Shares in Carpetright surged more than 12 per cent at one point yesterday after Wilf Walsh pledged to target higher-value customers, open smaller stores and make better use of the internet for sales opportunities.
Mr Walsh, who joined Carpetright in July after two profit warnings and the departure of its founder, Lord Harris of Peckham, said that a three-month review of strategy and operations had shown that the retailer was a “fundamentally sound business”.
It needed “updating and repositioning” so that it could increase its customers and drive up potential profit margins, he said. “We stock all of the ranges, from £3.99 a square metre to £129.99. It’s all there, it’s just making people aware of it,” Mr Walsh said.

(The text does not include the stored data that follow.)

(* ===== verification/MdMirror.v ===== *)
(** * Mirroring and rebuild

    What a RAID 1 array promises, as an invariant that ties the members to one
    logical device: every active member holds the data written so far, and the
    member being rebuilt holds it below the rebuild point.  Reads, writes,
    member failures and rebuild passes keep it. *)

From S2P Require Import Prelude Uuid Blk MdSuper Md MdProofs.

Section mirror.
Context {D : Type} `{!BlkDriver D, !BlkDriverLaws D}.
Implicit Types (r : registry D) (a : anx_md_array).

Definition active a (i : Z) : Prop := 0 ≤ i < member_count a ∧ in_state ANX_MD_MEMBER_ACTIVE (member a i) = true.
Definition spare a (i : Z) : Prop := 0 ≤ i < member_count a ∧ in_state ANX_MD_MEMBER_SPARE (member a i) = true.

(** Member [i] holds the logical sectors of [abs] in [[0, n)]; [abs k = None]
    is a sector never written through the array. *)
Definition holds a r (abs : Z → option sector) (i n : Z) : Prop :=
  ∀ k v, 0 ≤ k < n → abs k = Some v → cell a r i k = Some v.

(** Member [i] mirrors the device [f i]. *)
Record mirror_of a r (f : Z → Z → option sector) : Prop := {
  mi_geom : geom a r;
  mi_cursor : 0 ≤ read_cursor a < member_count a;
  mi_offset : 0 ≤ resync_offset a ≤ member_sectors a;
  mi_active : ∀ i, active a i → holds a r (f i) i (member_sectors a);
  mi_spare : ∀ i, spare a i → holds a r (f i) i (resync_offset a) ∧ resync_offset a < member_sectors a;
  mi_one : ∀ i j, spare a i → spare a j → i = j;
}.

(** Every member mirrors the same device. *)
Definition mirror a r (abs : Z → option sector) : Prop := mirror_of a r (λ _, abs).

(** The logical device after a write. *)
Definition overwrite (abs : Z → option sector) (lba : Z) (buf : list sector) (k : Z) : option sector :=
  if decide (lba ≤ k < lba + Z.of_nat (length buf)) then buf !! Z.to_nat (k - lba) else abs k.

Lemma in_state_up st m : in_state st m = true → st ≠ ANX_MD_MEMBER_FAULTY → member_down m = false.
Proof.
  unfold in_state, member_down. intros [H1 H2]%andb_true_iff Hst. apply negb_true_iff in H1.
  rewrite H1. apply Z.eqb_eq in H2. simpl. apply Z.eqb_neq. congruence.
Qed.

Lemma active_up a i : active a i → member_down (member a i) = false.
Proof. intros [_ H]. by apply (in_state_up _ _ H). Qed.

Lemma spare_up a i : spare a i → member_down (member a i) = false.
Proof. intros [_ H]. by apply (in_state_up _ _ H). Qed.

Lemma active_state a i : active a i → m_state (member a i) = ANX_MD_MEMBER_ACTIVE.
Proof. intros [_ H]. unfold in_state in H. by apply andb_true_iff in H as [_ H%Z.eqb_eq]. Qed.

Lemma active_not_spare a i : active a i → ¬ spare a i.
Proof.
  intros H1%active_state [_ H2]. unfold in_state in H2. apply andb_true_iff in H2 as [_ H2%Z.eqb_eq].
  unfold ANX_MD_MEMBER_ACTIVE, ANX_MD_MEMBER_SPARE in *. lia.
Qed.

Lemma up_active a i :
  0 ≤ i < member_count a → member_down (member a i) = false →
  m_state (member a i) = ANX_MD_MEMBER_ACTIVE → active a i.
Proof.
  intros Hi Hd Hs. split; [done|]. unfold in_state, member_down in *. rewrite Hs.
  apply orb_false_iff in Hd as [-> _]. done.
Qed.

(** ** Member failure *)

Lemma faulted_state a r i a' r' j st :
  geom a r → 0 ≤ i < member_count a → faulted a r i a' r' → 0 ≤ j → st ≠ ANX_MD_MEMBER_FAULTY →
  in_state st (member a' j) = bool_decide (j ≠ i) && in_state st (member a j).
Proof.
  intros Hg Hi [Hs _ _] Hj Hst. pose proof (ge_count a r Hg).
  assert (0 ≤ i < Z.of_nat (length (members a))) as Hil
    by (rewrite (ge_members a r Hg); unfold ANX_MD_MAX_MEMBERS in *; lia).
  destruct (si_member _ _ Hs j) as (E1 & _ & E3). unfold in_state. rewrite E1, E3.
  rewrite member_set by done. case_decide as E.
  - rewrite (bool_decide_eq_false_2 (j ≠ i)) by auto.
    change (m_state (member a i <| m_state := ANX_MD_MEMBER_FAULTY |>)) with ANX_MD_MEMBER_FAULTY.
    rewrite (proj2 (Z.eqb_neq _ _)) by congruence. apply andb_false_r.
  - by rewrite (bool_decide_eq_true_2 (j ≠ i)) by auto.
Qed.

Lemma faulted_active a r i a' r' j :
  geom a r → 0 ≤ i < member_count a → faulted a r i a' r' → active a' j ↔ j ≠ i ∧ active a j.
Proof.
  intros Hg Hi Hf. destruct (faulted_shape _ _ _ _ _ Hf) as (_ & _ & Hn & _). unfold active. rewrite Hn.
  split.
  - intros [Hj H]. rewrite (faulted_state a r i a' r') in H by (done || lia).
    apply andb_true_iff in H as [H%bool_decide_eq_true ?]. done.
  - intros (Hne & Hj & H). split; [done|]. rewrite (faulted_state a r i a' r') by (done || lia).
    by rewrite (bool_decide_eq_true_2 (j ≠ i)), H.
Qed.

Lemma faulted_spare a r i a' r' j :
  geom a r → 0 ≤ i < member_count a → faulted a r i a' r' → spare a' j ↔ j ≠ i ∧ spare a j.
Proof.
  intros Hg Hi Hf. destruct (faulted_shape _ _ _ _ _ Hf) as (_ & _ & Hn & _). unfold spare. rewrite Hn.
  split.
  - intros [Hj H]. rewrite (faulted_state a r i a' r') in H by (done || lia).
    apply andb_true_iff in H as [H%bool_decide_eq_true ?]. done.
  - intros (Hne & Hj & H). split; [done|]. rewrite (faulted_state a r i a' r') by (done || lia).
    by rewrite (bool_decide_eq_true_2 (j ≠ i)), H.
Qed.

Lemma holds_ext a r a' r' abs i n :
  0 ≤ i < member_count a → n ≤ member_sectors a →
  (∀ k, 0 ≤ k < member_sectors a → cell a' r' i k = cell a r i k) →
  holds a r abs i n → holds a' r' abs i n.
Proof. intros Hi Hn Hc H k v Hk Hv. rewrite Hc by lia. by apply H. Qed.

Mr Walsh said Carpetright’s new direction would involve chasing higher-spending customers, although he said the retailer would want to be seen as an expert in the “value” end of the market. “We are a broad church,” he said.
Carpetright, founded by Lord Harris 26 years ago, operates 460 stores in Britain, but has closed more than a dozen during the past six months to eliminate overlaps in towns. Mr Walsh said that Carpetright would prioritise opening smaller outlets. He was speaking as Carpetright reported a 252.6 per cent rise in pre-tax profits to £6.7 million for 26 weeks to October 25, on revenues up 2.6 per cent to £227.9 million.
Carpetright told shareholders to expect underlying pre-tax profits for the full year to be towards the top of forecasts, at £8 million to £11 million.
Freddie George, a Cantor Fitzgerald analyst, who has a “sell” recommendation on Carpetright shares, said: “We believe management needs to revitalise the brand.” The shares, which have tumbled from a peak of 628½p in April, added 45p to close at 358¼p.